His next book, For My Next Trick: New Poems will also be published by Chax, in 2025-26, in the matching uniform edition format.
Other recent titles include Mostly Clearing (2019), What We Do: Essays for Poets (2016), I Had Every Intention (2014), Dear All (2013), Letters to A Middle-Aged Poet (2012), The Dust (2011), Memoir And Essay (2010). A first-generation member of the Language Poetry school, he helped edit Roof, one of its foundational magazines, and for several decades its successor press, Roof Books. He was also the publisher of Case/Casement Books (1981-1999). He started the Last Tuesday multi-media performance series at La MaMa in NYC in the 1980s and founded and co-curates the OtherWords (formerly Familiar Trees) poetry reading series in Great Barrington, MA.
A number of his works have been adopted for the stage, notably at the Poetry Project at St. Mark’s in New York City. In November 2023 the Poetry Project served for the third time as the producer for a dramatization of his work, presenting in the church’s Sanctuary, I AM ANGRY AT A FORCE I CANNOT SEE: BASED ON THE POETRY OF MICHAEL GOTTLIEB, a staged adaptation of ‘The Voices’ his long poem about Covid and NYC, and ‘The Dust,’ his long poem about 9/11, directed by Chana Porter, with the generous support of the Axe-Houghton Foundation. The performances coincided with the publication of his Collected Memoirs.
In November 2019, coinciding with the publication of Mostly Clearing, the Poetry Project produced the play IS THIS CLEAR ENOUGH? created and directed by Genée Coreno, based on Mostly Clearing. In September 2011, the director Fiona Templeton staged THE DUST, her dramatization of his 9/11 poem, at St. Mark’s to mark the tenth anniversary of the attacks on the World Trade Center.

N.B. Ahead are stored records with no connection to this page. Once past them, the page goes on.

(* ===== verification/ViewportFacts.v ===== *)
(** * Expanding context: no line twice, every line the source's

    [layout_ok] says how the rows of a view are made up: notices, then for each hunk its
    header, the lines loaded above it, its own rows and the lines loaded below. *)

From S2P Require Import Prelude RustStr Utf8 Domain Patch PatchFacts BTree Overview Snapshot F32 Heights.
From S2P Require Import Session Inline InlineFacts Presentation PresentationFacts Layout Viewport.

(** ** Lines of rows *)

Definition row_lines (s : Side) (r : PatchRow) : option (N * bytes) :=
  n ← row_number r s; Some (n, row_text r).

Lemma omap_fmap {A B C} (f : A → option B) (g : B → C) (l : list A) :
  omap (λ x, g <$> f x) l = g <$> omap f l.
Proof. induction l as [|x l IH]; [done|]. cbn. rewrite IH. by destruct (f x). Qed.
Lemma omap_Forall {A B} (P : A → Prop) (f g : A → option B) (l : list A) :
  (∀ x, P x → f x = g x) → Forall P l → omap f l = omap g l.
Proof. intros H. induction 1 as [|x l Hx _ IH]; [done|]. cbn. by rewrite (H x Hx), IH. Qed.

Section facts.
Context {class_ : CharClass}.

Definition cell_line (c : Cell) : N * bytes := (number c, cell_text c).
Lemma Cell_line r s : cell_line <$> Cell_from r s = row_lines s r.
Proof. unfold Cell_from, row_lines. by destruct (row_number r s). Qed.

Lemma unified_line s r : row_wf r → navigable s (unified_row r) = row_lines s r.
Proof.
  intros [_ Hr]. destruct r as [o n t e k]. unfold unified_row, row_lines, navigable, Cell_from. cbn in *.
  destruct k; cbn [bool_decide decide_rel] in *.
  - destruct Hr as [[o' ->] [n' ->]]. by destruct s.
  - destruct Hr as [-> [n' ->]]. by destruct s.
  - destruct Hr as [[o' ->] ->]. by destruct s.
Qed.
Lemma unified_lines s rs :
  Forall row_wf rs → omap (navigable s) (unified_row <$> rs) = omap (row_lines s) rs.
Proof. intros Hrs. rewrite omap_of_fmap. eapply omap_Forall; [|exact Hrs]. intros. by apply unified_line. Qed.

Ron Silliman called ‘The Dust,’ when it first appeared in print in 2003, “the first great poetic work to emerge from the trauma of September 11.” Eileen Myles has written that the body of Gottlieb’s work focuses "much like the narrator does in Robert Musil’s epic the 'Man Without Qualities,’ on the difficult moment in which one faces one’s culture and understands… what it is to be a man." His first-published memoir, Memoir and Essay, was described by the poet Elizabeth Fodaski as “doing for New York in the 70s what A Movable Feast did for Paris in the 20s.”
Gottlieb was born in the Bronx and grew up in Westchester County, NY. He graduated from Bennington College where he studied poetry and painting. He’s worked for a private detective agency and in business affairs for Warner Bros. Inc. He founded a start-up and most recently served as Vice President, Digital Insight & Chief Research Expert for the global software company SAP. He divides his time between New York City and Connecticut.